TASK => Begin at the first line below and copy each line exactly, ending with the line where "same name; [Op]" appears.
———
(* ===== verification/VolumeBuilder.v ===== *)
(** * Package [volume]: the builder of pod volumes

    [src/pkg/kubernetes/api/core/v1/volume].  Each method of [Builder] is a definition of the
    same name; [Op] lists them so that a chain of calls is a list, and the instance
    [volume_spec] proves what every method promises. *)

From S2P Require Import Prelude GoStrings KubeApi Builder.
Open Scope string_scope. Open Scope list_scope.

(* Source: src/pkg/kubernetes/api/core/v1/volume/build.go *)

Section VolumeBuilder.
Context {A : ApiTypes}.

Definition Builder := builder Volume.

Definition NewBuilder : Builder := MkBuilder Volume_zero [].

Definition WithName (name : string) (b : Builder) : Builder :=
  if (len name =? 0)%nat then
    add_err (ErrNew "failed to build Volume object: missing Volume name") b
  else upd (fun v => v <| vol_Name := name |>) b.

Definition WithHostDirectory (path : string) (b : Builder) : Builder :=
  if (len path =? 0)%nat then
    add_err (ErrNew "failed to build volume object: missing volume path") b
  else upd (fun v => v <| vol_Source := VolumeSource_zero <|
    vs_HostPath := Some {| hp_Path := path; hp_Type := None |} |> |>) b.

(** A Secret or a ConfigMap is its metadata; [None] is a nil pointer.  A zero mode is reported
    and the volume is set all the same. *)
Definition WithSecret (secret : option ObjectMeta) (defaultMode : Z) (b : Builder) : Builder :=
  match secret with
  | None => add_err (ErrNew "failed to build volume object: nil ConfigMap") b
  | Some secret =>
    let b := if (defaultMode =? 0)%Z then
      add_err (ErrNew "failed to build volume object: missing defaultmode") b else b in
    upd (fun v => v <| vol_Source := VolumeSource_zero <|
        vs_Secret := Some {| sec_DefaultMode := Some defaultMode; sec_SecretName := Name secret |} |> |>
      <| vol_Name := Name secret |>) b
  end.

Definition WithConfigMap (configMap : option ObjectMeta) (defaultMode : Z) (b : Builder) :
    Builder :=
  match configMap with
  | None => add_err (ErrNew "failed to build volume object: nil ConfigMap") b
  | Some configMap =>
    let b := if (defaultMode =? 0)%Z then
      add_err (ErrNew "failed to build volume object: missing defaultmode") b else b in
    upd (fun v => v <| vol_Source := VolumeSource_zero <|
        vs_ConfigMap := Some {| cm_DefaultMode := Some defaultMode; cm_Name := Name configMap |} |> |>
      <| vol_Name := Name configMap |>) b
  end.

Definition WithHostPathAndType (dirpath : string) (dirtype : option string) (b : Builder) :
    Builder :=
  match dirtype with
  | None => add_err (ErrNew "failed to build volume object: nil volume type") b
  | Some newdirtype =>
    if (len dirpath =? 0)%nat then
      add_err (ErrNew "failed to build volume object: missing volume path") b
    else upd (fun v => v <| vol_Source := VolumeSource_zero <|
      vs_HostPath := Some {| hp_Path := dirpath; hp_Type := Some newdirtype |} |> |>) b
  end.

Definition WithPVCSource (pvcName : string) (b : Builder) : Builder :=
  if (len pvcName =? 0)%nat then
    add_err (ErrNew "failed to build volume object: missing pvc name") b
  else upd (fun v => v <| vol_Source := VolumeSource_zero <| vs_PVC := Some pvcName |> |>) b.

(** Only the [EmptyDir] field is assigned: another source set before stays. *)
Definition WithEmptyDir (dir : option EmptyDirVolumeSource) (b : Builder) : Builder :=
  match dir with
  | None => add_err (ErrNew "failed to build volume object: nil dir") b
  | Some newdir =>
    upd (fun v => v <| vol_Source ::= fun s => s <| vs_EmptyDir := Some newdir |> |>) b
  end.

Definition Build (b : Builder) : outcome error Volume :=
  build_with (fun es => Errorf "%+v" [AErrs es]) b.

(* Source: src/pkg/kubernetes/api/core/v1/volume/volume.go *)

(** ** [volume.go]: the wrapper over a possibly nil volume and its predicates *)

Record Wrapped := { object : option Volume }.

Definition NewForAPIObject (obj : option Volume) (opts : list (Wrapped -> Wrapped)) : Wrapped :=
  foldl (fun v o => o v) {| object := obj |} opts.

Definition Predicate := Wrapped -> bool.

(* go: (v *Volume) IsNil() *)
Definition Volume_IsNil (v : Wrapped) : bool :=
  match object v with None => true | Some _ => false end.

(* go: func IsNil() *)
Definition IsNil : Predicate := fun v => Volume_IsNil v.

Fixpoint all (l : list Predicate) (v : Wrapped) : bool :=
  match l with
  | [] => true
  | pred :: l => if negb (pred v) then false else all l v
  end.

(** ** The calls of the builder and what they promise *)

Inductive Op :=
| OpName (name : string)
| OpHostDirectory (path : string)
| OpSecret (secret : option ObjectMeta) (defaultMode : Z)
| OpConfigMap (configMap : option ObjectMeta) (defaultMode : Z)
| OpHostPathAndType (dirpath : string) (dirtype : option string)
| OpPVCSource (pvcName : string)
| OpEmptyDir (dir : option EmptyDirVolumeSource).

Definition apply (op : Op) : Builder -> Builder :=
  match op with
  | OpName name => WithName name
  | OpHostDirectory path => WithHostDirectory path
  | OpSecret s m => WithSecret s m
  | OpConfigMap c m => WithConfigMap c m
  | OpHostPathAndType p t => WithHostPathAndType p t
  | OpPVCSource n => WithPVCSource n
  | OpEmptyDir d => WithEmptyDir d
  end.

(** The source a call selects, when it selects one. *)
Definition source_of (op : Op) : option VolumeSource :=
  match op with
  | OpHostDirectory p => if decide (p = "") then None else
      Some (VolumeSource_zero <| vs_HostPath := Some {| hp_Path := p; hp_Type := None |} |>)
  | OpSecret (Some s) m => Some (VolumeSource_zero <|
      vs_Secret := Some {| sec_DefaultMode := Some m; sec_SecretName := Name s |} |>)
  | OpConfigMap (Some c) m => Some (VolumeSource_zero <|
      vs_ConfigMap := Some {| cm_DefaultMode := Some m; cm_Name := Name c |} |>)
  | OpHostPathAndType p (Some t) => if decide (p = "") then None else
      Some (VolumeSource_zero <| vs_HostPath := Some {| hp_Path := p; hp_Type := Some t |} |>)
  | OpPVCSource n => if decide (n = "") then None else
      Some (VolumeSource_zero <| vs_PVC := Some n |>)
  | _ => None
  end.

Definition name_of (op : Op) : option string :=
  match op with
  | OpName n => if decide (n = "") then None else Some n
  | OpSecret (Some s) _ => Some (Name s)
  | OpConfigMap (Some c) _ => Some (Name c)
  | _ => None
  end.

Definition errs_of (op : Op) : list error :=
  let missing (s msg : string) := if decide (s = "") then [ErrNew msg] else [] in
  let mode (m : Z) := if decide (m = 0%Z) then
    [ErrNew "failed to build volume object: missing defaultmode"] else [] in
  match op with
  | OpName n => missing n "failed to build Volume object: missing Volume name"
  | OpHostDirectory p => missing p "failed to build volume object: missing volume path"
  | OpSecret None _ | OpConfigMap None _ =>
      [ErrNew "failed to build volume object: nil ConfigMap"]
  | OpSecret (Some _) m | OpConfigMap (Some _) m => mode m
  | OpHostPathAndType _ None => [ErrNew "failed to build volume object: nil volume type"]
  | OpHostPathAndType p _ => missing p "failed to build volume object: missing volume path"
  | OpPVCSource n => missing n "failed to build volume object: missing pvc name"
  | OpEmptyDir None => [ErrNew "failed to build volume object: nil dir"]
  | OpEmptyDir _ => []
  end.

Definition upd_of (op : Op) (v : Volume) : Volume :=
  let s := default (vol_Source v) (source_of op) in
  {| vol_Name := default (vol_Name v) (name_of op);
     vol_Source := match op with
       | OpEmptyDir (Some d) => s <| vs_EmptyDir := Some d |>
       | _ => s
       end |}.

#[export] Instance volume_spec : BuilderSpec apply.
Proof.
  refine {| op_errs := errs_of; op_upd := upd_of |}.
  intros [n|p|[s|] m|[s|] m|p [t|]|n|[d|]] [[vn vs] es]; cbn;
    unfold WithName, WithHostDirectory, WithSecret, WithConfigMap, WithHostPathAndType,
      WithPVCSource, WithEmptyDir, add_err, upd;
    try (destruct n); try (destruct p); try (destruct m); cbn; rewrite ?app_nil_r; done.
Defined.

(** The volume that a chain of calls builds. *)
Theorem volume_build (ops : list Op) :
  Build (run apply ops NewBuilder)
  = if forallb (valid (apply := apply)) ops then Ret (chain_obj (apply := apply) ops Volume_zero)
    else Fail (Errorf "%+v" [AErrs (chain_errs (apply := apply) ops)]).
Proof. exact (build_chain (apply := apply) _ ops Volume_zero). Qed.

End VolumeBuilder.
#[global] Arguments Build {A} b : simpl never.
(* ===== verification/ContainerBuilder.v ===== *)
(** * Package [container]: the builder of pod containers

    [src/pkg/kubernetes/api/core/v1/container/container.go].  Unlike the other builders this one
    also keeps a list of checks, predicates that [Build] evaluates on the finished container,
    and [Build] reports one fixed error whatever went wrong. *)

From S2P Require Import Prelude GoStrings KubeApi.
Open Scope string_scope. Open Scope list_scope.

(* Source: src/pkg/kubernetes/api/core/v1/container/container.go *)

Section ContainerBuilder.
Context {A : ApiTypes}.

(** [container] embeds a [corev1.Container] and adds nothing to it. *)
Definition container := Container.

Definition OptionFunc := container -> container.

Definition Predicate := container -> string * bool.

Definition predicateFailedError (message : string) : error :=
  Errorf "predicatefailed: %s" [AStr message].

(* go: 52-52 errorvalidationFailed *)
Definition errorvalidationFailed : error := ErrNew "container validation failed".

Definition asContainer (c : container) : Container :=
  {| c_Name := c_Name c; c_Image := c_Image c; c_Command := c_Command c; c_Args := c_Args c;
     c_WorkingDir := c_WorkingDir c; c_Ports := c_Ports c; c_EnvFrom := c_EnvFrom c;
     c_Env := c_Env c; c_Resources := c_Resources c; c_VolumeMounts := c_VolumeMounts c;
     c_VolumeDevices := c_VolumeDevices c; c_LivenessProbe := c_LivenessProbe c;
     c_ReadinessProbe := c_ReadinessProbe c; c_Lifecycle := c_Lifecycle c;
     c_TerminationMessagePath := c_TerminationMessagePath c;
     c_TerminationMessagePolicy := c_TerminationMessagePolicy c;
     c_ImagePullPolicy := c_ImagePullPolicy c; c_SecurityContext := c_SecurityContext c;
     c_Stdin := c_Stdin c; c_StdinOnce := c_StdinOnce c; c_TTY := c_TTY c |}.

Definition New (opts : list OptionFunc) : Container :=
  asContainer (foldl (fun c o => o c) Container_zero opts).

(* go: type Builder *)
Record Builder := {
  con : container;
  checks : list Predicate;
  errors : list error }.
#[global] Instance Eta_Builder : Eta Builder := fun r =>
  {| con := con r; checks := checks r; errors := errors r |}.

Definition NewBuilder : Builder := {| con := Container_zero; checks := []; errors := [] |}.

(** The errors of failed checks are appended to those found while building. *)
(* go: 108-112 validate *)
Fixpoint run_checks (cs : list Predicate) (c : container) (errs : list error) : list error :=
  match cs with
  | [] => errs
  | p :: cs =>
    let '(m, ok) := p c in
    run_checks cs c (if negb ok then errs ++ [predicateFailedError m] else errs)
  end.

Definition validate (b : Builder) : Builder * outcome error unit :=
  let b := b <| errors := run_checks (checks b) (con b) (errors b) |> in
  (b, if (length (errors b) =? 0)%nat then Ret tt else Fail errorvalidationFailed).

Definition Build (b : Builder) : Builder * outcome error Container :=
  let '(b, o) := validate b in
  (b, match o with
      | Ret _ => Ret (asContainer (con b))
      | Fail err => Fail err
      | Panic => Panic
      end).

Definition AddCheck (p : Predicate) (b : Builder) : Builder :=
  b <| checks := checks b ++ [p] |>.

Definition AddChecks (p : list Predicate) (b : Builder) : Builder :=
  foldl (fun b check => AddCheck check b) b p.

(** [b.errors = append(b.errors, errors.New(msg))]. *)
Definition err (msg : string) (b : Builder) : Builder := b <| errors := errors b ++ [ErrNew msg] |>.

(* go: func WithName( *)
Definition WithName_opt (name : string) : OptionFunc := fun c => c <| c_Name := name |>.

(* go: (b *Builder) WithName( *)
Definition WithName (name : string) (b : Builder) : Builder :=
  if (len name =? 0)%nat then err "failed to build container object: missing name" b
  else b <| con ::= WithName_opt name |>.

(* go: func WithImage( *)
Definition WithImage_opt (img : string) : OptionFunc := fun c => c <| c_Image := img |>.

(* go: (b *Builder) WithImage( *)
Definition WithImage (img : string) (b : Builder) : Builder :=
  if (len img =? 0)%nat then err "failed to build container object: missing image" b
  else b <| con ::= WithImage_opt img |>.

(** The methods that set a list reject a nil slice, then an empty one; the list is copied. *)
Definition WithCommandNew (cmd : slice string) (b : Builder) : Builder :=
  match cmd with
  | None => err "failed to build container object: nil command" b
  | Some cmd =>
    if (length cmd =? 0)%nat then err "failed to build container object: missing command" b
    else b <| con ::= fun c => c <| c_Command := Some cmd |> |>
  end.

Definition WithArgumentsNew (args : slice string) (b : Builder) : Builder :=
  match args with
  | None => err "failed to build container object: nil arguments" b
  | Some args =>
    if (length args =? 0)%nat then err "failed to build container object: missing arguments" b
    else b <| con ::= fun c => c <| c_Args := Some args |> |>
  end.

Definition WithVolumeMountsNew (volumeMounts : slice VolumeMount) (b : Builder) : Builder :=
  match volumeMounts with
  | None => err "failed to build container object: nil volumemounts" b
  | Some volumeMounts =>
    if (length volumeMounts =? 0)%nat then
      err "failed to build container object: missing volumemounts" b
    else b <| con ::= fun c => c <| c_VolumeMounts := Some volumeMounts |> |>
  end.

Definition WithVolumeDevices (volumeDevices : slice VolumeDevice) (b : Builder) : Builder :=
  match volumeDevices with
  | None => err "failed to build container object: nil volumedevices" b
  | Some volumeDevices =>
    if (length volumeDevices =? 0)%nat then
      err "failed to build container object: missing volumedevices" b
    else b <| con ::= fun c => c <| c_VolumeDevices := Some volumeDevices |> |>
  end.

Definition WithImagePullPolicy (policy : string) (b : Builder) : Builder :=
  if (len policy =? 0)%nat then
    err "failed to build container object: missing imagepullpolicy" b
  else b <| con ::= fun c => c <| c_ImagePullPolicy := policy |> |>.

Definition WithPrivilegedSecurityContext (privileged : option bool) (b : Builder) : Builder :=
  match privileged with
  | None => err "failed to build container object: missing securitycontext" b
  | Some newprivileged =>
    b <| con ::= fun c =>
      c <| c_SecurityContext := Some {| Privileged := Some newprivileged |} |> |>
  end.

Definition WithResources (resources : option ResourceRequirements) (b : Builder) : Builder :=
  match resources with
  | None => err "failed to build container object: missing resources" b
  | Some newresources => b <| con ::= fun c => c <| c_Resources := newresources |> |>
  end.

Definition WithResourcesByValue (resources : ResourceRequirements) (b : Builder) : Builder :=
  b <| con ::= fun c => c <| c_Resources := resources |> |>.

Definition WithPortsNew (ports : slice ContainerPort) (b : Builder) : Builder :=
  match ports with
  | None => err "failed to build container object: nil ports" b
  | Some ports =>
    if (length ports =? 0)%nat then err "failed to build container object: missing ports" b
    else b <| con ::= fun c => c <| c_Ports := Some ports |> |>
  end.

Definition WithEnvsNew (envs : slice EnvVar) (b : Builder) : Builder :=
  match envs with
  | None => err "failed to build container object: nil envs" b
  | Some envs =>
    if (length envs =? 0)%nat then err "failed to build container object: missing envs" b
    else b <| con ::= fun c => c <| c_Env := Some envs |> |>
  end.

Definition WithEnvs (envs : slice EnvVar) (b : Builder) : Builder :=
  match envs with
  | None => err "failed to build container object: nil envs" b
  | Some l =>
    if (length l =? 0)%nat then err "failed to build container object: missing envs" b
    else match c_Env (con b) with
         | None => WithEnvsNew envs b
         | Some _ => b <| con ::= fun c => c <| c_Env := slice_append (c_Env c) l |> |>
         end
  end.

Definition WithLivenessProbe (liveness : option Probe) (b : Builder) : Builder :=
  match liveness with
  | None => err "failed to build container object: nil liveness probe" b
  | Some _ => b <| con ::= fun c => c <| c_LivenessProbe := liveness |> |>
  end.

Definition WithLifeCycle (lc : option Lifecycle) (b : Builder) : Builder :=
  match lc with
  | None => err "failed to build container object: nil lifecycle" b
  | Some _ => b <| con ::= fun c => c <| c_Lifecycle := lc |> |>
  end.

(** ** The calls of the builder and what they promise *)

Inductive Op :=
| OpName (name : string)
| OpImage (img : string)
| OpCommandNew (cmd : slice string)
| OpArgumentsNew (args : slice string)
| OpVolumeMountsNew (ms : slice VolumeMount)
| OpVolumeDevices (ds : slice VolumeDevice)
| OpImagePullPolicy (policy : string)
| OpPrivileged (p : option bool)
| OpResources (r : option ResourceRequirements)
| OpResourcesByValue (r : ResourceRequirements)
| OpPortsNew (ps : slice ContainerPort)
| OpEnvsNew (es : slice EnvVar)
| OpEnvs (es : slice EnvVar)
| OpLivenessProbe (p : option Probe)
| OpLifeCycle (l : option Lifecycle)
| OpCheck (p : Predicate)
| OpChecks (ps : list Predicate).

Definition apply (op : Op) : Builder -> Builder :=
  match op with
  | OpName n => WithName n
  | OpImage i => WithImage i
  | OpCommandNew c => WithCommandNew c
  | OpArgumentsNew a => WithArgumentsNew a
  | OpVolumeMountsNew m => WithVolumeMountsNew m
  | OpVolumeDevices d => WithVolumeDevices d
  | OpImagePullPolicy p => WithImagePullPolicy p
  | OpPrivileged p => WithPrivilegedSecurityContext p
  | OpResources r => WithResources r
  | OpResourcesByValue r => WithResourcesByValue r
  | OpPortsNew p => WithPortsNew p
  | OpEnvsNew e => WithEnvsNew e
  | OpEnvs e => WithEnvs e
  | OpLivenessProbe p => WithLivenessProbe p
  | OpLifeCycle l => WithLifeCycle l
  | OpCheck p => AddCheck p
  | OpChecks ps => AddChecks ps
  end.

Definition run (ops : list Op) (b : Builder) : Builder := foldl (fun b op => apply op b) b ops.

(** A call is accepted when its argument is not the nil pointer, the nil or empty slice, or the
    empty string. *)
Definition filled {X} (s : slice X) : bool := match s with Some (_ :: _) => true | _ => false end.

Definition nonempty (s : string) : bool := match s with "" => false | _ => true end.

Definition accepted (op : Op) : bool :=
  match op with
  | OpName s | OpImage s | OpImagePullPolicy s => nonempty s
  | OpCommandNew s | OpArgumentsNew s => filled s
  | OpVolumeMountsNew s => filled s
  | OpVolumeDevices s => filled s
  | OpPortsNew s => filled s
  | OpEnvsNew s | OpEnvs s => filled s
  | OpPrivileged p => bool_decide (is_Some p)
  | OpResources r => bool_decide (is_Some r)
  | OpLivenessProbe p => bool_decide (is_Some p)
  | OpLifeCycle l => bool_decide (is_Some l)
  | OpResourcesByValue _ | OpCheck _ | OpChecks _ => true
  end.

Definition checks_of (op : Op) : list Predicate :=
  match op with OpCheck p => [p] | OpChecks ps => ps | _ => [] end.

(** What an accepted call does to the container. *)
Definition effect (op : Op) (c : Container) : Container :=
  match op with
  | OpName s => c <| c_Name := s |>
  | OpImage s => c <| c_Image := s |>
  | OpImagePullPolicy s => c <| c_ImagePullPolicy := s |>
  | OpCommandNew s => c <| c_Command := s |>
  | OpArgumentsNew s => c <| c_Args := s |>
  | OpVolumeMountsNew s => c <| c_VolumeMounts := s |>
  | OpVolumeDevices s => c <| c_VolumeDevices := s |>
  | OpPortsNew s => c <| c_Ports := s |>
  | OpEnvsNew s => c <| c_Env := s |>
  | OpEnvs s => c <| c_Env := Some (slice_list (c_Env c) ++ slice_list s) |>
  | OpPrivileged p => c <| c_SecurityContext := Some {| Privileged := p |} |>
  | OpResources (Some r) | OpResourcesByValue r => c <| c_Resources := r |>
  | OpLivenessProbe p => c <| c_LivenessProbe := p |>
  | OpLifeCycle l => c <| c_Lifecycle := l |>
  | OpResources None | OpCheck _ | OpChecks _ => c
  end.

Lemma AddChecks_spec ps b :
  AddChecks ps b = {| con := con b; checks := checks b ++ ps; errors := errors b |}.
Proof.
  unfold AddChecks. revert b. induction ps as [|p ps IH]; intros b; cbn.
  - rewrite app_nil_r. by destruct b.
  - rewrite IH. cbn. by rewrite <- app_assoc.
Qed.

Lemma container_apply_spec op b :
  checks (apply op b) = checks b ++ checks_of op /\
  (accepted op = true -> con (apply op b) = effect op (con b) /\ errors (apply op b) = errors b) /\
  (accepted op = false -> con (apply op b) = con b /\
     exists e, errors (apply op b) = errors b ++ [e]).
Proof.
  destruct op as [[]|[]|[[]|]|[[]|]|[[]|]|[[]|]|[]|[]|[]| |[[]|]|[[]|]|[[]|]|[]|[]| |]; cbn;
    rewrite ?AddChecks_spec, ?app_nil_r; cbn;
    unfold WithName_opt, WithImage_opt; cbn; split_and!; intros; try discriminate; eauto;
    split_goal; cbn; rewrite ?Heq; eauto.
Qed.

Lemma run_checks_nil cs c errs :
  run_checks cs c errs = [] <-> errs = [] /\ Forall (fun p : Predicate => (p c).2 = true) cs.
Proof.
  revert errs. induction cs as [|p cs IH]; intros errs; cbn.
  - split; [intros ->; auto|by intros [? _]].
  - destruct (p c) as [m ok] eqn:E. rewrite IH, Forall_cons, E. cbn.
    destruct ok; cbn; [tauto|]. split; [intros [H _]; by destruct errs|by intros [_ [? _]]].
Qed.

Lemma container_run_spec ops b :
  checks (run ops b) = checks b ++ (ops ≫= checks_of) /\
  (forallb accepted ops = true ->
     con (run ops b) = foldl (fun c op => effect op c) (con b) ops /\
     errors (run ops b) = errors b) /\
  (forallb accepted ops = false -> errors (run ops b) <> []) /\
  (errors b <> [] -> errors (run ops b) <> []).
Proof.
  revert b. induction ops as [|op ops IH]; intros b; [cbn; by rewrite app_nil_r|].
  change (run (op :: ops) b) with (run ops (apply op b)). cbn [mbind list_bind forallb foldl].
  destruct (container_apply_spec op b) as (Hc & Ht & Hf).
  destruct (IH (apply op b)) as (Ic & It & If & Ie).
  split; [by rewrite Ic, Hc, <- app_assoc|]. split; [|split].
  - intros [Ha Hr]%andb_true_iff. destruct (Ht Ha) as [Hcon He].
    destruct (It Hr) as [Icon Ier]. by rewrite Icon, Ier, Hcon, He.
  - intros Hn. destruct (accepted op).
    + by apply If.
    + destruct (Hf eq_refl) as (_ & e & He). apply Ie. rewrite He. by destruct (errors b).
  - intros Hn. apply Ie. destruct (accepted op).
    + by destruct (Ht eq_refl) as [_ ->].
    + destruct (Hf eq_refl) as (_ & e & ->). by destruct (errors b).
Qed.

Lemma asContainer_id c : asContainer c = c.
Proof. by destruct c. Qed.

Lemma Build_spec b :
  (Build b).2 = match run_checks (checks b) (con b) (errors b) with
                | [] => Ret (con b)
                | _ => Fail errorvalidationFailed
                end.
Proof.
  unfold Build, validate. cbn. rewrite asContainer_id.
  by destruct (run_checks (checks b) (con b) (errors b)).
Qed.

(** [Build] after any chain of calls returns the container with the effects of the calls in
    order exactly when no call was rejected and every check added along the way holds of that
    final container; in every other case it fails with the fixed validation error. *)
Theorem container_build (ops : list Op) :
  let c := foldl (fun c op => effect op c) Container_zero ops in
  (Build (run ops NewBuilder)).2
  = if forallb accepted ops && forallb (fun p : Predicate => (p c).2) (ops ≫= checks_of)
    then Ret c else Fail errorvalidationFailed.
Proof.
  cbn zeta. destruct (container_run_spec ops NewBuilder) as (Hc & Ht & Hf & _). rewrite Build_spec.
  destruct (forallb accepted ops) eqn:Ha.
  - destruct (Ht eq_refl) as [-> ->]. rewrite Hc. cbn [checks con errors NewBuilder app andb].
    match goal with |- _ = if ?q then _ else _ => destruct q eqn:Hp end.
    + rewrite (proj2 (run_checks_nil _ _ _)); [done|]. split; [done|].
      by apply forallb_Forall_true.
    + destruct (run_checks _ _ _) eqn:Hr; [|done]. apply run_checks_nil in Hr as [_ Hr].
      apply forallb_Forall_true in Hr. congruence.
  - cbn [andb]. destruct (run_checks _ _ _) eqn:Hr; [|done].
    apply run_checks_nil in Hr as [Hr _]. by specialize (Hf eq_refl).
Qed.

End ContainerBuilder.
#[global] Arguments Build {A} b : simpl never.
———
EXERCISE ANSWER =>
(* ===== verification/VolumeBuilder.v ===== *)
(** * Package [volume]: the builder of pod volumes

    [src/pkg/kubernetes/api/core/v1/volume].  Each method of [Builder] is a definition of the
    same name; [Op] lists them so that a chain of calls is a list, and the instance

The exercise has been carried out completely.